25 décembre 2010, Fête de la Nativité, Jn 1,1-18 /
Le prologue de Jean : quelle hymne ! Chaque année, pour le jour de Noël, la liturgie nous propose de méditer ce merveilleux texte, mais comment se rendre de nouveau disponible à l’écoute, à la lecture, à la méditation de ces versets qui nous semblent déjà tellement connus ? Noël peut-il opérer ce miracle en nous ? Car, de même que l’émerveillement devant un nouveau-né, un nouvel être vivant, engendre une relation unique entre lui et moi, de même chaque lecture, chaque méditation d’un texte vivant engendre une nouvelle relation entre lui et moi… À fortiori quand il s’agit d’un texte d’évangile. Espérons que les quelques pistes ci-dessous soutiendront ce travail en vous…
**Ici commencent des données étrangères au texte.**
(* ===== verification/BloomFilter.v ===== *)
(** Model of [mini-business-infra/src/bloom_filter.c]: a Bloom filter with double
    hashing over FNV-1a.

    Bytes are integers in [0, 256); [bits] is the byte array, its length
    [byte_count].  The bytes of the first hash, hashed again for the second one, are
    taken in little-endian order.  [bf_create], which derives the parameters with
    logarithms of doubles, and the two getters that return doubles are not modelled. *)

From S2P Require Import Prelude Bytes.

Definition BF_MAX_HASH_FUNCTIONS : Z := 32.

Record bf_bloom_filter := mk_bf { bits : list Z; bit_count : Z; hash_count : Z; element_count : Z }.

(** ** Hashing *)

Definition fnv_step (h b : Z) : Z := u64 (Z.lxor h b * 0x100000001b3).
Definition bf_fnv1a (data : list Z) : Z := foldl fnv_step 0xcbf29ce484222325 data.

(** The bytes of a [uint64_t] in memory. *)
Definition u64_bytes (x : Z) : list Z := (fun i => (x / 2 ^ (8 * i)) mod 2 ^ 8) <$> seqZ 0 8.

Definition bf_hash_pair (data : list Z) : Z * Z :=
  let base := bf_fnv1a data in (base, bf_fnv1a (u64_bytes base)).

(** The bit of the [i]-th hash function: [(h1 + i * h2) % bit_count]. *)
Definition bit_index (bf : bf_bloom_filter) (h : Z * Z) (i : Z) : Z := u64 (h.1 + u64 (i * h.2)) mod bit_count bf.
Definition bit_mask (idx : Z) : Z := u8 (Z.shiftl 1 (idx mod 8)).
Definition bit_test (bits : list Z) (idx : Z) : bool :=
  negb (Z.land (bits !!! Z.to_nat (idx / 8)) (bit_mask idx) =? 0).
Definition bit_set (bits : list Z) (idx : Z) : list Z :=
  alter (fun b => Z.lor b (bit_mask idx)) (Z.to_nat (idx / 8)) bits.

(** ** Operations *)

Definition bf_create_with_params (bit_count num_hashes : Z) : option bf_bloom_filter :=
  if (bit_count =? 0) || (num_hashes <=? 0) then None
  else
    let k := if BF_MAX_HASH_FUNCTIONS <? num_hashes then BF_MAX_HASH_FUNCTIONS else num_hashes in
    Some (mk_bf (replicate (Z.to_nat ((bit_count + 7) / 8)) 0) bit_count k 0).

(** One round: the bits, and whether all bits so far were set. *)
Definition add_round (bf : bf_bloom_filter) (h : Z * Z) (s : list Z * bool) (i : Z) : list Z * bool :=
  let idx := bit_index bf h i in
  (bit_set s.1 idx, s.2 && bit_test s.1 idx).

Definition bf_add (bf : bf_bloom_filter) (data : list Z) : Z * bf_bloom_filter :=
  if (length data =? 0)%nat then (-1, bf)
  else
    let h := bf_hash_pair data in
    let s := foldl (add_round bf h) (bits bf, true) (seqZ 0 (hash_count bf)) in
    (0, bf <| bits := s.1 |> <| element_count := if s.2 then element_count bf else u64 (element_count bf + 1) |>).

(** [for (i...) if (!bit) return 0; return 1;] *)
Definition bf_contains (bf : bf_bloom_filter) (data : list Z) : Z :=
  if (length data =? 0)%nat then 0
  else
    let h := bf_hash_pair data in
    match find_idx (fun i => negb (bit_test (bits bf) (bit_index bf h i))) (seqZ 0 (hash_count bf)) with
    | Some _ => 0
    | None => 1
    end.

(** The bytes of a C string. *)
Definition bf_add_string (bf : bf_bloom_filter) (str : option string) : Z * bf_bloom_filter :=
  match str with Some s => bf_add bf (str_bytes s) | None => (-1, bf) end.
Definition bf_contains_string (bf : bf_bloom_filter) (str : option string) : Z :=
  match str with Some s => bf_contains bf (str_bytes s) | None => 0 end.

Definition bf_clear (bf : bf_bloom_filter) : bf_bloom_filter :=
  bf <| bits := replicate (length (bits bf)) 0 |> <| element_count := 0 |>.

Definition bf_bit_count (bf : bf_bloom_filter) : Z := bit_count bf.
Definition bf_hash_count (bf : bf_bloom_filter) : Z := hash_count bf.
Definition bf_element_count (bf : bf_bloom_filter) : Z := element_count bf.

(** ** Bits *)

Lemma bit_mask_pow idx : bit_mask idx = 2 ^ (idx mod 8).
Proof.
  unfold bit_mask. rewrite Z.shiftl_1_l. apply Z.mod_small.
  pose proof (Z.mod_pos_bound idx 8). split; [lia|]. apply Z.pow_lt_mono_r; lia.
Qed.

Lemma land_pow2 b k : 0 <= k -> negb (Z.land b (2 ^ k) =? 0) = Z.testbit b k.
Proof.
  intros Hk. destruct (Z.testbit b k) eqn:Hb.
  - apply negb_true_iff, Z.eqb_neq. intros Hz. apply (f_equal (fun x => Z.testbit x k)) in Hz.
    rewrite Z.land_spec, Hb, Z.pow2_bits_true, Z.bits_0 in Hz by done. done.
  - apply negb_false_iff, Z.eqb_eq, Z.bits_inj'. intros n Hn. rewrite Z.land_spec, Z.bits_0.
    destruct (decide (n = k)) as [->|Hne]; [by rewrite Hb|]. rewrite Z.pow2_bits_false by done. apply andb_false_r.
Qed.

Lemma bit_test_alt bs idx : bit_test bs idx = Z.testbit (bs !!! Z.to_nat (idx / 8)) (idx mod 8).
Proof. unfold bit_test. rewrite bit_mask_pow. apply land_pow2. pose proof (Z.mod_pos_bound idx 8). lia. Qed.

Definition in_range (bs : list Z) (idx : Z) : Prop := 0 <= idx /\ idx / 8 < Z.of_nat (length bs).

Lemma bit_set_test bs i j : in_range bs i -> in_range bs j ->
  bit_test (bit_set bs i) j = (i =? j) || bit_test bs j.
Proof.
  intros [Hi Hil] [Hj Hjl]. rewrite !bit_test_alt. unfold bit_set.
  pose proof (Z.mod_pos_bound i 8). pose proof (Z.mod_pos_bound j 8).
  pose proof (Z.div_mod i 8). pose proof (Z.div_mod j 8). pose proof (Z.div_pos i 8). pose proof (Z.div_pos j 8).
  rewrite !list_lookup_total_alt. destruct (decide (Z.to_nat (i / 8) = Z.to_nat (j / 8))) as [Heq|Hne].
  - rewrite Heq, list_lookup_alter_eq. destruct (lookup_lt_is_Some_2 bs (Z.to_nat (j / 8))) as [b Hb]; [lia|].
    rewrite Hb. cbn [fmap option_fmap option_map default from_option id]. rewrite Z.lor_spec, bit_mask_pow.
    destruct (Z.eqb_spec i j) as [->|Hij].
    + rewrite Z.pow2_bits_true by lia. by rewrite orb_true_r.
    + rewrite Z.pow2_bits_false by lia. by rewrite orb_false_r.
  - rewrite list_lookup_alter_ne by done. destruct (Z.eqb_spec i j) as [->|]; done.
Qed.

Lemma bit_test_zero n j : in_range (replicate n 0) j -> bit_test (replicate n 0) j = false.
Proof.
  intros [Hj Hl]. rewrite length_replicate in Hl. pose proof (Z.div_pos j 8). rewrite bit_test_alt, list_lookup_total_alt.
  rewrite lookup_replicate_2 by lia. apply Z.bits_0.
Qed.

Lemma bit_set_length bs i : length (bit_set bs i) = length bs.
Proof. apply length_alter. Qed.

(** ** The filter and the elements added to it *)

(** The bits of an element. *)
Definition positions (bf : bf_bloom_filter) (data : list Z) : list Z :=
  bit_index bf (bf_hash_pair data) <$> seqZ 0 (hash_count bf).

(** The filter holds exactly the bits of [added]; its parameters are [m] and [k]. *)
Record bf_holds (m k : Z) (bf : bf_bloom_filter) (added : list (list Z)) : Prop := {
  bh_bit_count : bit_count bf = m;
  bh_hash_count : hash_count bf = k;
  bh_pos : 0 < m;
  bh_len : Z.of_nat (length (bits bf)) = (m + 7) / 8;
  bh_bits : forall j, 0 <= j < m ->
    bit_test (bits bf) j = true <-> exists x, x ∈ added /\ j ∈ positions bf x;
}.

Lemma index_in_range m k bf added h i : bf_holds m k bf added ->
  0 <= bit_index bf h i < m.
Proof. intros [Hm _ Hp _ _]. unfold bit_index. rewrite Hm. by apply Z.mod_pos_bound. Qed.

Lemma below_in_range m j bs : 0 <= j < m -> Z.of_nat (length bs) = (m + 7) / 8 -> in_range bs j.
Proof. intros Hj Hl. split; [lia|]. rewrite Hl. Z.to_euclidean_division_equations. lia. Qed.

Lemma add_rounds m bf h is_ : bit_count bf = m -> 0 < m -> forall bs b,
  Z.of_nat (length bs) = (m + 7) / 8 ->
  let s := foldl (add_round bf h) (bs, b) is_ in
  Z.of_nat (length s.1) = (m + 7) / 8 /\
  forall j, 0 <= j < m -> bit_test s.1 j = existsb (fun i => bit_index bf h i =? j) is_ || bit_test bs j.
Proof.
  intros Hm Hp. induction is_ as [|i is_ IH]; intros bs b Hl; [done|]. cbn [foldl existsb]. unfold add_round at 2. cbn [fst snd].
  assert (Hi : 0 <= bit_index bf h i < m) by (unfold bit_index; rewrite Hm; by apply Z.mod_pos_bound).
  destruct (IH (bit_set bs (bit_index bf h i)) (b && bit_test bs (bit_index bf h i))) as [Hl' Ht];
    [by rewrite bit_set_length|]. split; [done|]. intros j Hj. rewrite Ht, bit_set_test by (done || by eapply below_in_range).
  destruct (_ =? j), (existsb _ _); done.
Qed.

Lemma add_holds m k bf added data : bf_holds m k bf added -> data <> [] ->
  (bf_add bf data).1 = 0 /\ bf_holds m k (bf_add bf data).2 (data :: added).
Proof.
  intros Hh Hne. destruct Hh as [Hm Hk Hp Hl Hb]. unfold bf_add. destruct data as [|b data]; [done|]. cbn [length Nat.eqb].
  split; [done|]. cbn [snd]. set (h := bf_hash_pair _).
  destruct (add_rounds m bf h (seqZ 0 (hash_count bf)) Hm Hp (bits bf) true Hl) as [Hl' Ht].
  set (s := foldl _ _ _) in *. split; try done.
  cut (forall j, 0 <= j < m -> bit_test s.1 j = true <-> exists x, x ∈ (b :: data) :: added /\ j ∈ positions bf x); [done|].
  intros j Hj. rewrite (Ht j Hj), orb_true_iff, (Hb j Hj). split.
  - intros [(i & Hi & Heq)%existsb_exists|(x & Hx & Hjx)].
    + apply Z.eqb_eq in Heq. exists (b :: data). split; [left|]. subst j. apply list_elem_of_fmap_2. by apply list_elem_of_In.
    + exists x. split; [by right|done].
  - intros (x & [->|Hx]%elem_of_cons & Hjx); [left|right; by exists x].
    apply list_elem_of_fmap in Hjx as (i & -> & Hi). apply existsb_exists. exists i.
    split; [by apply list_elem_of_In|]. apply Z.eqb_refl.
Qed.

Lemma clear_holds m k bf added : bf_holds m k bf added -> bf_holds m k (bf_clear bf) [].
Proof.
  intros [Hm Hk Hp Hl Hb]. split; cbn; rewrite ?length_replicate; try done. intros j Hj.
  rewrite bit_test_zero; [|apply (below_in_range m); [done|by rewrite length_replicate]].
  split; [done|]. by intros (x & ?%not_elem_of_nil & _).
Qed.

(** Runs of a filter: the elements added since the last clear. *)
Inductive bf_op := BfAdd (data : list Z) | BfClear.
Definition bf_do (bf : bf_bloom_filter) (op : bf_op) : bf_bloom_filter :=
  match op with BfAdd data => (bf_add bf data).2 | BfClear => bf_clear bf end.
Definition bf_track (added : list (list Z)) (op : bf_op) : list (list Z) :=
  match op with BfAdd [] => added | BfAdd data => data :: added | BfClear => [] end.

Lemma run_holds m k ops : forall bf added, bf_holds m k bf added ->
  bf_holds m k (foldl bf_do bf ops) (foldl bf_track added ops).
Proof.
  induction ops as [|op ops IH]; intros bf added Hh; [done|]. cbn [foldl]. apply IH.
  destruct op as [[|b data]|]; cbn [bf_do bf_track]; [done| |by eapply clear_holds].
  by apply add_holds.
Qed.

Lemma create_holds m n bf : 0 <= m -> bf_create_with_params m n = Some bf ->
  bf_holds m (Z.min n BF_MAX_HASH_FUNCTIONS) bf [] /\ 0 < n.
Proof.
  intros Hm. unfold bf_create_with_params. destruct (Z.eqb_spec m 0); [done|]. destruct (Z.leb_spec n 0); [done|].
  cbn [orb]. intros [= <-]. split; [|lia]. split; cbn; try lia.
  - destruct (Z.ltb_spec BF_MAX_HASH_FUNCTIONS n); lia.
  - rewrite length_replicate. Z.to_euclidean_division_equations. lia.
  - intros j Hj. rewrite bit_test_zero.
    + split; [done|]. by intros (x & ?%not_elem_of_nil & _).
    + apply (below_in_range m); [done|]. rewrite length_replicate. Z.to_euclidean_division_equations. lia.
Qed.

Lemma contains_spec m k bf added data : bf_holds m k bf added -> data <> [] ->
  bf_contains bf data = 1 <-> (forall p, p ∈ positions bf data -> exists x, x ∈ added /\ p ∈ positions bf x).
Proof.
  intros Hh Hne. unfold bf_contains. destruct data as [|b data]; [done|]. cbn [length Nat.eqb].
  assert (Hbit : forall i, bit_test (bits bf) (bit_index bf (bf_hash_pair (b :: data)) i) = true <->
    exists x, x ∈ added /\ bit_index bf (bf_hash_pair (b :: data)) i ∈ positions bf x).
  { intros i. apply (bh_bits _ _ _ _ Hh). by eapply index_in_range. }
  destruct (find_idx _ _) as [n|] eqn:Hf.
  - split; [done|]. intros Hall. exfalso. apply find_idx_Some in Hf as (i & Hi & Hn & _).
    apply negb_true_iff in Hn. rewrite (proj2 (Hbit i)) in Hn; [done|]. apply Hall.
    apply list_elem_of_fmap_2. by eapply list_elem_of_lookup_2.
  - split; [|done]. intros _ p (i & -> & Hi)%list_elem_of_fmap. apply Hbit.
    apply negb_false_iff. exact (proj1 (find_idx_None _ _) Hf i Hi).
Qed.

(** ** Properties *)

(** The filter answers 1 for an element exactly when every one of its bits is a bit
    of some element added since the last clear.  In particular it has no false
    negatives: an element added since the last clear is always found. *)
Theorem bf_contains_correct m n bf0 ops data : 0 <= m -> bf_create_with_params m n = Some bf0 -> data <> [] ->
  let bf := foldl bf_do bf0 ops in
  let added := foldl bf_track [] ops in
  (bf_contains bf data = 1 <-> forall p, p ∈ positions bf data -> exists x, x ∈ added /\ p ∈ positions bf x) /\
  (data ∈ added -> bf_contains bf data = 1).
Proof.
  intros Hm Hc Hne bf added. destruct (create_holds m n bf0 Hm Hc) as [Hh _].
  pose proof (run_holds _ _ ops bf0 [] Hh) as Hh'. fold bf in Hh'. fold added in Hh'.
  split; [by eapply contains_spec|]. intros Hin. apply (contains_spec _ _ _ _ _ Hh' Hne). eauto.
Qed.

Definition bf_small : bf_bloom_filter := default (mk_bf [] 1 1 0) (bf_create_with_params 64 3).

Lemma bf_contains_correct_witness :
  let bf := foldl bf_do bf_small [BfAdd (str_bytes "stale"); BfClear; BfAdd (str_bytes "alice"); BfAdd (str_bytes "bob")] in
  bf_contains bf (str_bytes "alice") = 1 /\ bf_contains bf (str_bytes "stale") = 0.
Proof.
  split; [|reflexivity].
  apply (bf_contains_correct 64 3 bf_small
    [BfAdd (str_bytes "stale"); BfClear; BfAdd (str_bytes "alice"); BfAdd (str_bytes "bob")]); [lia|reflexivity|discriminate|].
  right. left.
Defined.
Au fondement : le Verbe créateur !
Le premier outil pour renouveler notre lecture, consiste à relire le début du texte non pas avec des verbes au passé mais au présent, afin de sortir d’une lecture par trop chronologique : « Au fondement est le Verbe, la Parole de Dieu, et le Verbe est tourné vers Dieu, et le Verbe est Dieu. Il est au fondement tourné vers Dieu.» La première expression de l’Évangile de Jean, traduite habituellement par « au commencement », est la même que celle utilisée pour le début de la Genèse. Elle ne vise pas un temps chronologique mais veut indiquer ce qui est premier, ce qui est à la source, ce qui est au principe (cf. version latine In principio), d’où cette lecture possible au présent. Au fondement de toute chose se trouve, donc, le Verbe, la Parole. Et Jean précise bien, non pas que le Verbe est auprès de Dieu de façon statique, mais son expression grecque implique un mouvement : le Verbe est tourné vers Dieu, il est en relation, en dialogue avec Dieu. Et ce dialogue, riche de Vie et de Lumière -où l’on décèle la troisième personne de la Trinité, l’Esprit Saint- fait œuvre de Création depuis le commencement du monde jusqu’à aujourd’hui. Le Verbe n’est pas l’origine, mais le vecteur de la Vie qui à sa source dans le Père : « tout est par lui », « la vie est en lui ». C’est donc bien de la Trinité dont il s’agit : le Verbe, la Vie et la Source c’est-à dire le Fils, l’Esprit et le Père ! Or c’est de ce Verbe créateur dont il est question dans ce petit enfant né d’une femme à Bethléem !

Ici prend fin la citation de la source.